### RECORDS SUPPLIED
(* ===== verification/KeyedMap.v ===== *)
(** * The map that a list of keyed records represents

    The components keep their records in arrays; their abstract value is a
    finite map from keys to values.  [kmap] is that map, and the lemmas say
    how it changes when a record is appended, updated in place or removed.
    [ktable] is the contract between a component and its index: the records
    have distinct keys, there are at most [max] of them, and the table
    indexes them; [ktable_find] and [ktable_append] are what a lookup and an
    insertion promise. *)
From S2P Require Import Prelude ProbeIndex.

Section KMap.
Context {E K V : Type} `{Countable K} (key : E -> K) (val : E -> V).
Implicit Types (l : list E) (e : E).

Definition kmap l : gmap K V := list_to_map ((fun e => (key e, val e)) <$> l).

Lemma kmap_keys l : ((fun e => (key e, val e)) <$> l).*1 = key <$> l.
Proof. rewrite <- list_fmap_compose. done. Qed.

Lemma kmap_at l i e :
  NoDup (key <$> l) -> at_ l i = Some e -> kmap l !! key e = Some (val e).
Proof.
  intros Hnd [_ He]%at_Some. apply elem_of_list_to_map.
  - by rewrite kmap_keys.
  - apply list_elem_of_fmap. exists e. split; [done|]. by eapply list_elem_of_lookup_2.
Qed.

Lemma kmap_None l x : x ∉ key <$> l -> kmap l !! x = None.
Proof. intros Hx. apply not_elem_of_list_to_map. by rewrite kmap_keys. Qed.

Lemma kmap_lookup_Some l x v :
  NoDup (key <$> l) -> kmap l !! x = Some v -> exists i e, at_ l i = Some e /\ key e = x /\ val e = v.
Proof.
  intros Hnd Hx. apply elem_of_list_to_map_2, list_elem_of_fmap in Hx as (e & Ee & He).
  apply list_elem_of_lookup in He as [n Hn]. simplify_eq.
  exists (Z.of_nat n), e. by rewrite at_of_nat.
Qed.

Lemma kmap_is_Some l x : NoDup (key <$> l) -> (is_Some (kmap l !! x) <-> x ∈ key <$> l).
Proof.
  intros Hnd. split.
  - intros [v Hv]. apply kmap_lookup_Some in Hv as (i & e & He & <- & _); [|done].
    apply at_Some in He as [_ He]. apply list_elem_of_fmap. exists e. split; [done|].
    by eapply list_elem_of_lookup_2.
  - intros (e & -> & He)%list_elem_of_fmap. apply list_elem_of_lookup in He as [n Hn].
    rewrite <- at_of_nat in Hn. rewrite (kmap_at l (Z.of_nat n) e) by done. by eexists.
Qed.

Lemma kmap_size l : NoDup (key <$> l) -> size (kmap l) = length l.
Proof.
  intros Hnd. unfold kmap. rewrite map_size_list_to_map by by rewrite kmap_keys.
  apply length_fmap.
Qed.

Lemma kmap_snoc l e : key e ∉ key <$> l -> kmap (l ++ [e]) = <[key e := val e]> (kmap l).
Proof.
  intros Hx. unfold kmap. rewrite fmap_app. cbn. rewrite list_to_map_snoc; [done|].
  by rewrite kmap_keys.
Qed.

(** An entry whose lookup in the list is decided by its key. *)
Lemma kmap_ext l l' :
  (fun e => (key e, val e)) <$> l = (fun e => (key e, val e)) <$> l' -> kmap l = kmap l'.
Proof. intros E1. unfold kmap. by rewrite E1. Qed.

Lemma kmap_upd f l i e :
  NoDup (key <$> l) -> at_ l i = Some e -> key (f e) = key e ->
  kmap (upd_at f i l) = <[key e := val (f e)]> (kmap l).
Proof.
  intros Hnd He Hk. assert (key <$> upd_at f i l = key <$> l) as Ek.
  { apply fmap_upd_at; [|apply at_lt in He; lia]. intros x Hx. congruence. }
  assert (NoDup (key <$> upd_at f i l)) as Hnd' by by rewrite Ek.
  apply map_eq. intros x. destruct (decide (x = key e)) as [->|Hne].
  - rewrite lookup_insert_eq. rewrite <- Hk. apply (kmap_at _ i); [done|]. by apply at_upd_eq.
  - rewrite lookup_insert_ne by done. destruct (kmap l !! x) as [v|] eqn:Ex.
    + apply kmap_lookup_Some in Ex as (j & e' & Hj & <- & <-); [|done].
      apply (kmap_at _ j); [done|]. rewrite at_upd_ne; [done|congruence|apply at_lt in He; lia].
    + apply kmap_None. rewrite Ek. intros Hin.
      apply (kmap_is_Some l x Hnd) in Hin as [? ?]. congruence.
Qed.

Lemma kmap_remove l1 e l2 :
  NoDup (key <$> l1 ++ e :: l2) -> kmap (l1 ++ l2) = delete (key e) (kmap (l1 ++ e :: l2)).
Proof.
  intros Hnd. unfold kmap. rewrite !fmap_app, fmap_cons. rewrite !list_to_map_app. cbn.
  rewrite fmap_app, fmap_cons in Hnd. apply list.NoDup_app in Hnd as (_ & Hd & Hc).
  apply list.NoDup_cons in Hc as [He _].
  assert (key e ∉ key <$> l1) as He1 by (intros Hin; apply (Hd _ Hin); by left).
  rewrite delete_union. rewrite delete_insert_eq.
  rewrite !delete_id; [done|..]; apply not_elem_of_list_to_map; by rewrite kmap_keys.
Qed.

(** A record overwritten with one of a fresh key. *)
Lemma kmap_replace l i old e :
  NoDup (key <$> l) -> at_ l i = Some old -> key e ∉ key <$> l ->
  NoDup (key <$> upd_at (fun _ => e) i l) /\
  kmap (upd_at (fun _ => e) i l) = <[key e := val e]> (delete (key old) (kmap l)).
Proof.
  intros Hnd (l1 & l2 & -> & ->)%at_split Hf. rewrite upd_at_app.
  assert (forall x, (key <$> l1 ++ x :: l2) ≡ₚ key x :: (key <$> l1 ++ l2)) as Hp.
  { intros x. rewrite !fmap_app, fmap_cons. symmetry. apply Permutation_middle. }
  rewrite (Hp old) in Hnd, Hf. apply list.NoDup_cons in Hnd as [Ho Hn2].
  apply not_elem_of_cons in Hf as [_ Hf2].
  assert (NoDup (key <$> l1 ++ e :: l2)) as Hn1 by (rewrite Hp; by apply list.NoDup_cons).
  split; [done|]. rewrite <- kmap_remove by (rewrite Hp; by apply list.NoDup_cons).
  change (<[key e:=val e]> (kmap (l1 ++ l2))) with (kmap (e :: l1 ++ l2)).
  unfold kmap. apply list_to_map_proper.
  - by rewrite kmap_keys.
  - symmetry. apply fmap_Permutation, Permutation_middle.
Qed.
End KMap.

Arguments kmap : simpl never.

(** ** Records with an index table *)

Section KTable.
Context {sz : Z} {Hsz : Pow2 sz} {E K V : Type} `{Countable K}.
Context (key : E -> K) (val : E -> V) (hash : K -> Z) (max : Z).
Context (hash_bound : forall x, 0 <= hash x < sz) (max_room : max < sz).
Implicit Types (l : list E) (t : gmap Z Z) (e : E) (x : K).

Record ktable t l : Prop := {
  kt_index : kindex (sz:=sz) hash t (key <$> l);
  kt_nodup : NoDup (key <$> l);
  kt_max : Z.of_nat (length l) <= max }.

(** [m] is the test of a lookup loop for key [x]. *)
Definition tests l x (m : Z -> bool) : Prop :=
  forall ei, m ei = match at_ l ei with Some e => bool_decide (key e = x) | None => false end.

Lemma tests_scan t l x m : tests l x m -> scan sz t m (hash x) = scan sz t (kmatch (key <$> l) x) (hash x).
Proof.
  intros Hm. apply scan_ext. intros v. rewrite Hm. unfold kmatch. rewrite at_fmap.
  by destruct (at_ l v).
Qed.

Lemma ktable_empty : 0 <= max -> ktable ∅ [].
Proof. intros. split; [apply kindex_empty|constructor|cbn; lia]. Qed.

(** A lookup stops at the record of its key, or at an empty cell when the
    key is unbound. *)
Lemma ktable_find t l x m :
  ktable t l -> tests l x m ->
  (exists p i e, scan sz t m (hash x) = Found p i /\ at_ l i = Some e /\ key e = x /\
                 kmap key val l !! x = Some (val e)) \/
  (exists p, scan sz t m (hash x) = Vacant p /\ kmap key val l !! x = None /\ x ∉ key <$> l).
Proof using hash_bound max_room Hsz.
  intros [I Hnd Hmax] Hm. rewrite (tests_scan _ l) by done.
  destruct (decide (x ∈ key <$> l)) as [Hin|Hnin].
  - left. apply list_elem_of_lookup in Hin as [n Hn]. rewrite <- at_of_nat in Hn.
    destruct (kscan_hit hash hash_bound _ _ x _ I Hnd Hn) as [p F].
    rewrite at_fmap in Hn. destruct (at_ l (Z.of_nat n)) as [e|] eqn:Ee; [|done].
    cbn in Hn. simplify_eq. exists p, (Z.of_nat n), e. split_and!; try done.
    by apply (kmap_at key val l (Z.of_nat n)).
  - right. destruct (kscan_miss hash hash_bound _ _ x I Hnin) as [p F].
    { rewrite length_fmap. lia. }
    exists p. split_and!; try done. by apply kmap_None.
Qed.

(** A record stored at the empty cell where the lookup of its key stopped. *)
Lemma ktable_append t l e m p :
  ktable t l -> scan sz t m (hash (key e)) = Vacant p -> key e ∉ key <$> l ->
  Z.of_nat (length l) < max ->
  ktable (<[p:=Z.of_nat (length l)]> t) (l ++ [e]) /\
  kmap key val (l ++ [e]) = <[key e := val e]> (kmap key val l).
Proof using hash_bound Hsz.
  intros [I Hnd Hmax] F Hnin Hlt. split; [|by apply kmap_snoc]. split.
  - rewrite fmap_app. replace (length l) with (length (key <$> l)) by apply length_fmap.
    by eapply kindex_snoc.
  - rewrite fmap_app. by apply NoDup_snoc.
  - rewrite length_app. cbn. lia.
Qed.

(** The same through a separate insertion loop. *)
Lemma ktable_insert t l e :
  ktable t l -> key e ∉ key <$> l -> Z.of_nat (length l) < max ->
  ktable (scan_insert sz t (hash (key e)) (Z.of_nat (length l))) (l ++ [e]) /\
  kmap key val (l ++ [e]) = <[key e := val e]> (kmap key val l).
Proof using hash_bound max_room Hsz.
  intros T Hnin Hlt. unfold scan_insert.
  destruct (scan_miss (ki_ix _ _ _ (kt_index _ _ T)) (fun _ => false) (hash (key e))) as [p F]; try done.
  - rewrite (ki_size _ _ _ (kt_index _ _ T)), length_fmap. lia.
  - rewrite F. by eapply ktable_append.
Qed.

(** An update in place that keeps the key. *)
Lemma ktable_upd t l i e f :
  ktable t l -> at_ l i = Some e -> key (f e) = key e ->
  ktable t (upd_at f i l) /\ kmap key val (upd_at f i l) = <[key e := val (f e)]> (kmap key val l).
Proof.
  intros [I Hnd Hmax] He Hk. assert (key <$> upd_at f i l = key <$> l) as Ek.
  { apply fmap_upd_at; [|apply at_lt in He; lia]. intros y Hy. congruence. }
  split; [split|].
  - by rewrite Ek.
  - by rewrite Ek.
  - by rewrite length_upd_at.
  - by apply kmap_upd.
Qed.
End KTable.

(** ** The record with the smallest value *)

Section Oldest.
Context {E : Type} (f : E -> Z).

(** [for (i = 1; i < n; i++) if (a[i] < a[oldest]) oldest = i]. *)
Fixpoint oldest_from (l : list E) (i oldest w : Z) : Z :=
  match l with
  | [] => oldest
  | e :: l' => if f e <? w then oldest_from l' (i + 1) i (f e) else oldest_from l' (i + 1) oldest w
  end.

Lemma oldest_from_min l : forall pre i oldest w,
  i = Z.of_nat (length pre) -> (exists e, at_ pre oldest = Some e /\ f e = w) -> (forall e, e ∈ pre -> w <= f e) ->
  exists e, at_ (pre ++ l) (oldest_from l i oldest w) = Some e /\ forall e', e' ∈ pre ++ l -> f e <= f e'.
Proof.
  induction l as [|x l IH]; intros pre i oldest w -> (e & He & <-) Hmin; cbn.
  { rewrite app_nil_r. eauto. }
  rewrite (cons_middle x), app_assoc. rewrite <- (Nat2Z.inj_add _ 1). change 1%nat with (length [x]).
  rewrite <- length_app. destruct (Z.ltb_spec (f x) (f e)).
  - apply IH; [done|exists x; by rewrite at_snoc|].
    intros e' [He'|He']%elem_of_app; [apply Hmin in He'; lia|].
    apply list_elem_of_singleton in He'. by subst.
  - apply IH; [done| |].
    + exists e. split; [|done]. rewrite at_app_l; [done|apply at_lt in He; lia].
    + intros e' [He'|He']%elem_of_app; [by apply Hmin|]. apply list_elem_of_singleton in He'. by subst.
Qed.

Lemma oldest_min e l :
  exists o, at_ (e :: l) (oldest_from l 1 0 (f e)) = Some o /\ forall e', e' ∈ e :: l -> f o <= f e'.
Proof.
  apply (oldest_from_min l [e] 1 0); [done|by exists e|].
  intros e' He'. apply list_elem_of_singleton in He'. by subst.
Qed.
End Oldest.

### TASK DIRECTIONS
An exact transcription of the lines from the start of the listing through the line bearing "how it changes" is the whole answer.

### RESPONSE TO THIS TASK
(* ===== verification/KeyedMap.v ===== *)
(** * The map that a list of keyed records represents

    The components keep their records in arrays; their abstract value is a
    finite map from keys to values.  [kmap] is that map, and the lemmas say
    how it changes when a record is appended, updated in place or removed.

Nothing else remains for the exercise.